• **Exercise**
Write out exactly the first lines of the listing, ending on the line that contains "step_pause_stop c s".

• **Recorded information**
Inductive step : Who -> Conf -> Conf -> Prop :=
| step_go c s p : step Program (mkConf c s R_PAUSE p false) (mkConf c s R_RESET p false)
| step_pause_stop c s p : step Program (mkConf c s R_PAUSE p true) (mkConf c s R_DONE p true)
| step_reset c s p f : step Program (mkConf c s R_RESET p f) (mkConf (ResetClientContext c) s R_WAIT p f)
| step_no_channel c s p f : channel_ c = false -> step Program (mkConf c s R_WAIT p f) (mkConf c s R_OPEN p f)
| step_interrupted c s p : channel_ c = true -> step Program (mkConf c s R_WAIT p true) (mkConf c s R_DONE p true)
| step_connected c s p f : channel_ c = true -> step Server (mkConf c s R_WAIT p f) (mkConf c s R_OPEN p f)
| step_shut_down c s p f : channel_ c = true -> step Server (mkConf c s R_WAIT p f) (mkConf c s R_FATAL p f)
| step_open c s p f : step Program (mkConf c s R_OPEN p f)
    (mkConf (PushNetworkConnectionInfoOpenStream c).2 (Some (PushNetworkConnectionInfoOpenStream c).1) R_SINGLE p f)
| step_cancelled c i p f : i ∈ cancelled_ c -> step Program (mkConf c (Some (OnContext i)) R_SINGLE p f) (mkConf c (Some (OnContext i)) R_AFTER p f)
| step_broken c i p f : step Server (mkConf c (Some (OnContext i)) R_SINGLE p f) (mkConf c (Some (OnContext i)) R_AFTER p f)
| step_after_stop c s p : step Program (mkConf c s R_AFTER p true) (mkConf c None R_DONE p true)
| step_after_go c s p : step Program (mkConf c s R_AFTER p false) (mkConf c s R_FINISH p false)
| step_finish c s p f : step Program (mkConf c s R_FINISH p f) (mkConf c None R_PAUSE p f)
| step_cancel c s r f : step Program (mkConf c s r S_IDLE f) (mkConf (TryCancel c) s r S_CANCELLED f)
| step_tell c s r f : step Program (mkConf c s r S_CANCELLED f) (mkConf c s r S_TOLD true)
| step_join c s f : step Program (mkConf c s R_DONE S_TOLD f) (mkConf c s R_DONE S_JOINED f).

Definition any_step (k k' : Conf) : Prop := exists who, step who k k'.

(** ** One stream *)

Section single_theorems.
Context `{ho : HostOrder} `{cs : CharSign}.

(** The same iteration, but for the result of its write. *)
Definition same_event (e e' : RunEvent) : Prop :=
  match e, e' with
  | EvTick a, EvTick b => exists ok, b = with_write ok a
  | _, _ => e = e'
  end.

(** The write has no influence on the state. *)
Lemma step_with_write cfg st tick ok :
  RunSingle_step cfg st (with_write ok tick) =
  ((RunSingle_step cfg st tick).1, match (RunSingle_step cfg st tick).1.2 with None => true | Some _ => ok end).
Proof.
  unfold RunSingle_step. change (UpdateAllConnsAndEndpoints cfg (rs_tracker st) (with_write ok tick)) with (UpdateAllConnsAndEndpoints cfg (rs_tracker st) tick).
  destruct (UpdateAllConnsAndEndpoints _ _ _) as [t updated]. destruct updated; cbn [negb]; [|done].
  change (RunSingle_deltas cfg st t (with_write ok tick)) with (RunSingle_deltas cfg st t tick). destruct (RunSingle_deltas cfg st t tick) as [[st2 cd] ed].
  change (tick_now (with_write ok tick)) with (tick_now tick). by destruct (CreateInfoMessage _ _ _ _ _) as [[m|] stats].
Qed.

Lemma orderly_ran cfg ran left events : forall st, Forall2 same_event ran events -> orderly cfg st (ran ++ left) -> orderly cfg st events.
Proof.
  intros st H. revert st. induction H as [|e e' ran events He _ IH]; intros st Ho; [done|].
  destruct e as [tick|msg|conn ts added], e' as [tick'|msg'|conn' ts' added']; try done; cbn [same_event] in He.
  - destruct He as [ok ->]. destruct Ho as (H1 & H2 & H3). cbn [orderly]. rewrite step_with_write. split; [exact H1|]. split; [exact H2|]. by apply IH.
  - injection He as <-. by apply IH.
  - injection He as <- <- <-. by apply IH.
Qed.

(** The loop with its writer is the loop of [Notifier] on the events that it came to, up
    to the results of the writes. *)
Definition ran_as (cfg : NotifierConfig) (st : RunState) (events : list RunEvent) (st' : RunState) (ran left events' : list RunEvent) : Prop :=
  events = ran ++ left /\ Forall2 same_event ran events' /\ (RunSingle cfg st events').1 = st'.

• **Output below**
Inductive step : Who -> Conf -> Conf -> Prop :=
| step_go c s p : step Program (mkConf c s R_PAUSE p false) (mkConf c s R_RESET p false)
| step_pause_stop c s p : step Program (mkConf c s R_PAUSE p true) (mkConf c s R_DONE p true)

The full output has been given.